Mixture of hierarchical model

Hi,

I tried as you suggested without any luck (results attached at the end). Do you have other ideas?

In alternative, do you think that I could just model the data using a simple varying intercept and slope model (https://docs.pymc.io/notebooks/multilevel_modeling.html) and then say something about the two clusters a posteriori? In this case, can you suggest a method?

Results of the suggested modifications:

k=2
x_t = time[:,np.newaxis]
x_time = shared(x_t,broadcastable=(False,True))
with pm.Model() as varying_intercept:

    # Priors
    mu_a = pm.Normal('mu_a', mu=0., sd=0.1,shape=k)
    sigma_a = pm.HalfCauchy('sigma_a', 5)
    mu_b = pm.Normal('mu_b', mu=0., sd=0.1,shape=k,testval=np.asarray([-.1,.1]))
    sigma_b = pm.HalfCauchy('sigma_b', 5)

    order_means_potential = pm.Potential('order_means_potential',
                                          tt.switch(mu_b[1]-mu_b[0] < 0, -np.inf, 0))

    # Random intercepts
    a = pm.Normal('a', mu=mu_a, sd=sigma_a, shape=(n_sbj,k))
    b = pm.Normal('b',mu=mu_b,sd=sigma_b,shape=(n_sbj,k))

    # Model error
    sd_y = pm.HalfCauchy('sd_y', 5)

    # Expected value
    y_hat = a[subjects,:] + b[subjects,:] * x_time

    # Data likelihood   
    p = pm.Dirichlet('p', np.ones(k))
    likelihood = pm.NormalMixture('likelihood', p, y_hat, sd=sd_y, observed=observed)

    varying_intercept_trace = pm.sample(5000, n_init=50000, tune=1000,init='adapt_diag')[1000:]    

Auto-assigning NUTS sampler…
Initializing NUTS using adapt_diag…
Multiprocess sampling (4 chains in 4 jobs)
NUTS: [p_stickbreaking__, sd_y_log__, b, a, sigma_b_log__, mu_b, sigma_a_log__, mu_a]
100%|██████████| 6000/6000 [00:58<00:00, 102.81it/s]
There were 2997 divergences after tuning.

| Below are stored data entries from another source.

(** X13.  In the assessment chart the bars are drawn in ascending order of
    total assessment, at most two of them are highlighted, and a highlighted
    bar never stands for less than a gray one: the highlighted bars are the
    largest totals among the owners shown. *)
Theorem highlighted_bars_are_largest `{Sorter} (raw : list ParcelRecord) :
  let bars := assessment_bars (assessment_data true raw) in
  map snd bars = assessment_data true raw
  /\ StronglySorted (fun a b => TotalAssessment a <= TotalAssessment b)
                    (assessment_data true raw)
  /\ (List.length (filter (fun b => String.eqb (fst b) "#1f77b4") bars) <= 2)%nat
  /\ forall gray blue,
       In ("lightgray", gray) bars -> In ("#1f77b4", blue) bars ->
       TotalAssessment gray <= TotalAssessment blue.
Proof.
  cbv zeta. set (data := assessment_data true raw).
  assert (Hs : StronglySorted (fun a b => TotalAssessment a <= TotalAssessment b) data)
    by apply sort_values_ascending.
  split; [|split; [exact Hs|split]].
  - unfold assessment_bars. rewrite map_map. simpl. apply combine_seq_snd.
  - pose proof (blue_bars_bound data (Z.of_nat (List.length data)) O) as G.
    unfold assessment_bars. simpl in G. lia.
  - intros gray blue Hg Hb.
    apply assessment_bars_In in Hg, Hb.
    destruct Hg as (i & Ei & Ci). destruct Hb as (j & Ej & Cj).
    unfold bar_color in Ci, Cj.
    destruct (Z.geb_spec (Z.of_nat i) (Z.of_nat (List.length data) - 2));
      [discriminate|].
    destruct (Z.geb_spec (Z.of_nat j) (Z.of_nat (List.length data) - 2));
      [|discriminate].
    apply (StronglySorted_nth_error _ data Hs i j); [lia|assumption..].
Qed.

(** X14.  Renaming the columns of the owners table assigns three names
    whatever the number of columns selected (the fourth name is added only
    for more than three columns, which never occurs).  So when the parcel
    table has no 'Assessment' column the renaming raises ValueError, two
    columns against three names, for every parcel table; with the column the
    table has one row per ranked owner, in ranking order. *)
Theorem display_df_columns `{Sorter} (format_dollars : Z -> string)
    (raw : list ParcelRecord) :
  display_df format_dollars false raw = inl (LengthMismatch 2 3)
  /\ display_df format_dollars true raw
     = inr {| columns := ["Owner Name"; "Properties"; "Total Assessment Value"];
              rows := map (fun o => [ CStr (oa_OwnerName o);
                                      CInt (TotalProperties o);
                                      CStr (format_dollars (TotalAssessment o)) ])
                          (top_owners true raw) |}.
Proof. split; reflexivity. Qed.

(** ** Owner city: whitespace and case (lines 787-788) *)

Lemma is_space_upper_char (c : ascii) : is_space (upper_char c) = is_space c.
Proof. destruct c as [[] [] [] [] [] [] [] []]; reflexivity. Qed.

Lemma upper_char_idem (c : ascii) : upper_char (upper_char c) = upper_char c.
Proof. destruct c as [[] [] [] [] [] [] [] []]; reflexivity. Qed.

Lemma upper_app (s t : string) : upper (s ++ t) = upper s ++ upper t.
Proof. induction s as [|c s IH]; simpl; [reflexivity|now rewrite IH]. Qed.

Lemma lstrip_upper (s : string) : lstrip (upper s) = upper (lstrip s).
Proof.
  induction s as [|c s IH]; simpl; [reflexivity|].
  rewrite is_space_upper_char. destruct (is_space c); [exact IH|reflexivity].
Qed.

Lemma rstrip_upper (s : string) : rstrip (upper s) = upper (rstrip s).
Proof.
  induction s as [|c s IH]; simpl; [reflexivity|].
  rewrite IH, is_space_upper_char.
  destruct (rstrip s); simpl; [destruct (is_space c)|]; reflexivity.
Qed.

Lemma strip_upper (s : string) : strip (upper s) = upper (strip s).
Proof. unfold strip. now rewrite lstrip_upper, rstrip_upper. Qed.

Lemma rstrip_blank (w : string) : blank w = true -> rstrip w = EmptyString.
Proof.
  unfold blank. induction w as [|c w IH]; simpl; [reflexivity|].
  intros Hw. apply andb_true_iff in Hw. destruct Hw as (Hc & Hw).
  now rewrite (IH Hw), Hc.
Qed.

Lemma rstrip_app_blank (s w : string) : blank w = true -> rstrip (s ++ w) = rstrip s.
Proof.
  intros Hw. induction s as [|c s IH]; simpl.
  - now apply rstrip_blank.
  - now rewrite IH.
Qed.

Lemma lstrip_blank (w : string) : blank w = true -> lstrip w = EmptyString.
Proof.
  unfold blank. induction w as [|c w IH]; simpl; [reflexivity|].
  intros Hw. apply andb_true_iff in Hw. destruct Hw as (Hc & Hw).
  rewrite Hc. now apply IH.
Qed.

Lemma lstrip_blank_app (w s : string) : blank w = true -> lstrip (w ++ s) = lstrip s.
Proof.
  unfold blank. induction w as [|c w IH]; simpl; [reflexivity|].
  intros Hw. apply andb_true_iff in Hw. destruct Hw as (Hc & Hw).
  rewrite Hc. now apply IH.
Qed.

Lemma strip_app_blank (s w : string) : blank w = true -> strip (s ++ w) = strip s.
Proof.
  intros Hw. unfold strip. induction s as [|c s IH]; simpl.
  - now rewrite (lstrip_blank w Hw).
  - destruct (is_space c); [exact IH|].
    change (String c (s ++ w)) with (String c s ++ w).
    now apply rstrip_app_blank.
Qed.

(** X15.  Whether an owner is local does not depend on the whitespace
    around the owner-city-state nor on its letter case: padding the text with
    whitespace on either side and changing the case of its letters leaves
    [IsLocal] unchanged. *)
Theorem IsLocal_ignores_padding_and_case (r : ParcelRecord)
    (text variant before after : string) :
  blank before = true -> blank after = true -> upper variant = upper text ->
  IsLocal (classify r (before ++ variant ++ after)) = IsLocal (classify r text).
Proof.
  intros Hb Ha Hcase. unfold classify. simpl. f_equal.
  unfold strip at 1. rewrite (lstrip_blank_app before _ Hb).
  fold (strip (variant ++ after)). rewrite (strip_app_blank variant after Ha).
  now rewrite <- !strip_upper, Hcase.
Qed.

Lemma IsLocal_ignores_padding_and_case_witness :
  IsLocal (classify (parcel_row "SMITH, JOHN" None 8712)
                    ("  " ++ "Charlottesville va" ++ " "))
  = IsLocal (classify (parcel_row "SMITH, JOHN" None 8712) "CHARLOTTESVILLE VA").
Proof.
  apply IsLocal_ignores_padding_and_case; reflexivity.
Defined.

(** ** Property search: parentheses and alternation (lines 719-722) *)

Lemma fragment_char_cases (c : ascii) :
  fragment_char c = true ->
  c = "("%char \/ c = ")"%char \/ c = "|"%char \/ c = "."%char
  \/ is_special c = false.
Proof.
  unfold fragment_char. rewrite orb_true_iff, negb_true_iff. simpl.
  intros [E|E]; [tauto|].
  repeat (apply orb_true_iff in E; destruct E as [E|E]);
    try discriminate; apply Ascii.eqb_eq in E; tauto.
Qed.

Lemma parse_from_open (s : string) (f : frame) (stack : list frame) :
  parse_from (String "("%char s) f stack
  = match s with
    | String c _ =>
        if Ascii.eqb c "?"%char then Beyond
        else if (max_nesting <=? List.length stack)%nat then Beyond
             else parse_from s empty_frame (f :: stack)
    | EmptyString =>
        if (max_nesting <=? List.length stack)%nat then Beyond
        else parse_from s empty_frame (f :: stack)
    end.
Proof.
  destruct s as [|c s]; [reflexivity|].
  destruct c as [[] [] [] [] [] [] [] []]; reflexivity.
Qed.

Increase target_accept or reparameterize.
There were 4073 divergences after tuning. Increase target_accept or reparameterize.
There were 2945 divergences after tuning. Increase target_accept or reparameterize.
There were 2646 divergences after tuning. Increase target_accept or reparameterize.
The gelman-rubin statistic is larger than 1.4 for some parameters. The sampler did not converge.
The estimated number of effective samples is smaller than 200 for some parameters.